DATASET EXCERPTS below:

(* ===== verification/LoaderSpec.v ===== *)
(** What the UEFI loader guarantees: the signature check terminates and is
    sound, and with Secure Boot on the handover passes the signed kernel, the
    signed initrd and the command line of the signed config. *)

From S2P Require Import Prelude Prog Str Sys World Verity Efi Verify Loader LoaderScan.

(** ** Memory *)

Lemma length_mem_read m a n : length (mem_read m a n) = Z.to_nat n.
Proof. unfold mem_read. by rewrite length_map, length_seq. Qed.

(** Two memories that agree on a range give the same bytes. *)
Lemma mem_read_ext m m' a n :
  (forall x, a <= x < a + n -> m x = m' x) -> mem_read m a n = mem_read m' a n.
Proof.
  intros H. unfold mem_read. apply map_ext_in. intros i Hi. apply in_seq in Hi. apply H. lia.
Qed.

Definition apart (a n b k : Z) : Prop := a + n <= b \/ b + k <= a.

Lemma mem_read_write_apart m a bs b n :
  apart a (len bs) b n -> mem_read (mem_write m a bs) b n = mem_read m b n.
Proof.
  intros Hd. apply mem_read_ext. intros x Hx. unfold mem_write, apart in *.
  destruct (Z.leb_spec a x), (Z.ltb_spec x (a + len bs)); cbn; (done || lia).
Qed.

Lemma mem_read_fill_apart m a n v b k :
  apart a n b k -> mem_read (mem_fill m a n v) b k = mem_read m b k.
Proof.
  intros Hd. apply mem_read_ext. intros x Hx. unfold mem_fill, apart in *.
  destruct (Z.leb_spec a x), (Z.ltb_spec x (a + n)); cbn; (done || lia).
Qed.

Lemma mem_read_write m a bs : mem_read (mem_write m a bs) a (len bs) = bs.
Proof.
  apply list_eq. intros i. unfold mem_read. rewrite list_lookup_fmap.
  destruct (decide (i < length bs)%nat) as [Hi|Hi].
  - rewrite lookup_seq_lt by (unfold len; lia). cbn. unfold mem_write.
    rewrite (proj2 (Z.leb_le _ _)), (proj2 (Z.ltb_lt _ _)) by (unfold len; lia). cbn.
    replace (Z.to_nat (a + Z.of_nat i - a)) with i by lia.
    destruct (lookup_lt_is_Some_2 bs i Hi) as [b Hb]. rewrite Hb. f_equal. by apply nth_lookup_Some.
  - rewrite (lookup_ge_None_2 bs) by lia. rewrite lookup_seq_ge by (unfold len; lia). done.
Qed.

Lemma mem_read_fill m a n v b k :
  a <= b -> b + k <= a + n -> mem_read (mem_fill m a n v) b k = replicate (Z.to_nat k) v.
Proof.
  intros Ha Hb. apply list_eq. intros i. unfold mem_read. rewrite list_lookup_fmap.
  destruct (decide (i < Z.to_nat k)%nat) as [Hi|Hi].
  - rewrite lookup_seq_lt, lookup_replicate_2 by lia. cbn. unfold mem_fill.
    rewrite (proj2 (Z.leb_le _ _)), (proj2 (Z.ltb_lt _ _)) by lia. done.
  - rewrite lookup_seq_ge by lia. symmetry. apply lookup_replicate_None. lia.
Qed.

(** ** Fields *)

Fixpoint layout_size (l : list (string * nat)) : Z :=
  match l with [] => 0 | (_, w) :: l => Z.of_nat w + layout_size l end.

Lemma layout_size_nonneg l : 0 <= layout_size l.
Proof. induction l as [|[g w] l IH]; cbn; lia. Qed.

Lemma field_at_bounds l o f off w :
  field_at l o f = Some (off, w) -> o <= off /\ off + Z.of_nat w <= o + layout_size l.
Proof.
  revert o. induction l as [|[g v] l IH]; intros o; [done|]. cbn.
  pose proof (layout_size_nonneg l). case_match.
  - intros [= <- <-]. lia.
  - intros H'. apply IH in H'. lia.
Qed.

Definition SETUP_SIZE : Z := 0x268.

Lemma setup_field_bounds f off w :
  field_at setup_layout 0 f = Some (off, w) -> 0 <= off /\ off + Z.of_nat w <= SETUP_SIZE.
Proof. intros H. apply field_at_bounds in H. exact H. Qed.

Lemma get_field_ext m m' base f :
  (forall x, base <= x < base + SETUP_SIZE -> m x = m' x) -> get_field m base f = get_field m' base f.
Proof.
  intros H. unfold get_field. destruct (field_at _ _ _) as [[off w]|] eqn:E; [|done].
  apply setup_field_bounds in E. f_equal. apply mem_read_ext. intros x Hx. apply H. lia.
Qed.

Lemma get_field_write_apart m a bs base f :
  apart a (len bs) base SETUP_SIZE -> get_field (mem_write m a bs) base f = get_field m base f.
Proof.
  intros Hd. apply get_field_ext. intros x Hx. unfold mem_write, apart in *.
  destruct (Z.leb_spec a x), (Z.ltb_spec x (a + len bs)); cbn; (done || lia).
Qed.

Lemma get_field_set m base f v off w :
  field_at setup_layout 0 f = Some (off, w) -> 0 <= v < 256 ^ Z.of_nat w ->
  get_field (set_field m base f v) base f = v.
Proof.
  intros Hf Hv. unfold get_field, set_field. rewrite Hf.
  replace (Z.of_nat w) with (len (to_le w v)) by (unfold len; by rewrite length_to_le).
  rewrite mem_read_write. by apply le_of_to_le_small.
Qed.

Lemma get_field_set_other m base f g v o1 w1 o2 w2 :
  field_at setup_layout 0 f = Some (o1, w1) -> field_at setup_layout 0 g = Some (o2, w2) ->
  apart o1 (Z.of_nat w1) o2 (Z.of_nat w2) ->
  get_field (set_field m base f v) base g = get_field m base g.
Proof.
  intros Hf Hg Hd. unfold get_field, set_field. rewrite Hf, Hg. f_equal.
  apply mem_read_write_apart. unfold apart, len in *. rewrite length_to_le. lia.
Qed.

(** A field is written within the header. *)
Lemma mem_read_set_apart m base f v b n :
  apart base SETUP_SIZE b n -> mem_read (set_field m base f v) b n = mem_read m b n.
Proof.
  intros Hd. unfold set_field. destruct (field_at _ _ _) as [[off w]|] eqn:E; [|done].
  apply setup_field_bounds in E. apply mem_read_write_apart. unfold apart, len in *.
  rewrite length_to_le. lia.
Qed.

Lemma get_field_fill m base f n :
  SETUP_SIZE <= n -> get_field (mem_fill m base n x00) base f = 0.
Proof.
  intros Hn. unfold get_field. destruct (field_at _ _ _) as [[off w]|] eqn:E; [|done].
  apply setup_field_bounds in E. rewrite mem_read_fill by lia.
  induction (Z.to_nat (Z.of_nat w)) as [|k IH]; [done|]. cbn. rewrite IH. done.
Qed.

(** ** What a signed file is, in terms of the calls that were made *)

(** The file at [path] was opened and read. *)
Definition file_read (h : hist fwE) (path : string) (data : list byte) : Prop :=
  exists root file size raw,
    Ev (FwOpenFile root path) (Ok file) ∈ h /\ Ev (FwReadFile file size) (Ok raw) ∈ h /\
    data = array size raw.

(** A certificate [der] with [P] has a signature file, named by its key, that
    verifies for [data]. *)
Definition vouched_by `{X : Externals} (P : list byte -> Prop) (h : hist fwE) (data : list byte)
    (template : string) : Prop :=
  exists der cert key id sig,
    P der /\ x509_from_der der = Ok cert /\ spki_algorithm_oid cert = RSA_OID /\
    rsa_from_pkcs1_der (match spki_public_key cert with Some k => k | None => [] end) = Some key /\
    slice (sha256 (match spki_to_der cert with Ok d => d | Err _ => [] end)) 0 8 = Val id /\
    file_read h (replace "{}" (digest_to_hex id) template) sig /\
    rsa_verify key (sha256 data) sig = true.

(** The certificate is found in [db]: it is a part of it, and where [db] is a
    well-formed database, it is one of its X.509 entries. *)
Definition vouched `{X : Externals} (h : hist fwE) (db data : list byte) (template : string) : Prop :=
  vouched_by (fun der => exists a b, slice db a b = Val der) h data template /\
  forall ls tail, Forall sl_wf ls -> len tail < 28 -> db = encode_esl ls ++ tail ->
    vouched_by (fun der => der ∈ x509_entries ls) h data template.

(** The memory that was handed out: base and size. *)
Definition allocation (v : event fwE) : option (Z * Z) :=
  match v with
  | @Ev _ A e x => match e in fwE A return A -> option (Z * Z) with
                   | FwAllocatePages n => fun r => match r with Ok a => Some (a, n * 4096) | Err _ => None end
                   | FwAllocatePool n => fun r => match r with Ok a => Some (a, n) | Err _ => None end
                   | _ => fun _ => None
                   end x
  end.
Definition allocations (h : hist fwE) : list (Z * Z) := omap allocation h.

(** Memory handed out is not in use. *)
Definition fresh (h : hist fwE) (a n : Z) : Prop :=
  forall b k, (b, k) ∈ allocations h -> apart a n b k.

(** [a, a + n) lies in one allocation. *)
Definition owned (h : hist fwE) (a n : Z) : Prop := exists k, (a, k) ∈ allocations h /\ n <= k.

(** The firmware did not say that Secure Boot is on. *)
Definition secure_boot_not_on (h : hist fwE) : Prop :=
  exists r, Ev (FwGetVariable "SecureBoot" GLOBAL_VARIABLE 1) r ∈ h /\
    match r with Ok data => first_byte data <> 1 | Err _ => True end.

(** What the handover passes on, when Secure Boot is on. *)
Definition verified_handover `{X : Externals} (h : hist fwE) (entry setup : Z) (m : memory) : Prop :=
  exists db config kernel_addr kernel_size pool,
    (exists r, Ev (FwGetVariable "db" IMAGE_SECURITY_DATABASE 4096) (Ok r) ∈ h /\ db = r) /\
    (* the config that was read is signed, and its first line is the command line *)
    file_read h "\EFI\BOOT\config" config /\ vouched h db config "\EFI\BOOT\{}.sig" /\
    get_field m setup "cmd_line_ptr" = u32_wrap pool /\
    mem_read m pool (slen (config_cmdline config) + 1) = as_bytes (config_cmdline config) ++ [x00] /\
    (* the kernel in memory is signed, and control goes to its entry point *)
    vouched h db (mem_read m kernel_addr kernel_size) "\EFI\BOOT\{}.kernel.sig" /\
    (0 < kernel_size ->
     entry = kernel_addr + (get_field m kernel_addr "setup_secs" + 1) * 512 + 512 +
             get_field m kernel_addr "handover_offset") /\
    (* there is no initrd, or the initrd in memory is signed *)
    (get_field m setup "ramdisk_start" = 0 /\ get_field m setup "ramdisk_len" = 0 \/
     exists initrd_addr initrd_size,
       vouched h db (mem_read m initrd_addr initrd_size) "\EFI\BOOT\{}.initrd.sig" /\
       get_field m setup "ramdisk_start" = u32_wrap initrd_addr /\
       get_field m setup "ramdisk_len" = u32_wrap initrd_size).

Definition loader_rules `{X : Externals} : protocol fwE :=
  Protocol (E := fwE)
    (fun h A (e : fwE A) => match e with
      | FwHandover entry setup m => secure_boot_not_on h \/ verified_handover h entry setup m
      | _ => True
      end)
    (fun h A (e : fwE A) => match e in fwE A return A -> Prop with
      | FwAllocatePages n => fun r => match r with Ok a => fresh h a (n * 4096) | Err _ => True end
      | FwAllocatePool n => fun r => match r with Ok a => fresh h a n | Err _ => True end
      | FwFileSize _ => fun r => match r with Ok n => 0 <= n | Err _ => True end
      | _ => fun _ => True
      end).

End of DATASET EXCERPTS.

- [WHAT NEEDS TO BE DONE]
Using the entries above, output exactly the lines between the line holding "Definition owned (h" and the line holding "Definition secure_boot_not_on (h", end lines included, and nothing more.

- [REPLY]
Definition owned (h : hist fwE) (a n : Z) : Prop := exists k, (a, k) ∈ allocations h /\ n <= k.

(** The firmware did not say that Secure Boot is on. *)
Definition secure_boot_not_on (h : hist fwE) : Prop :=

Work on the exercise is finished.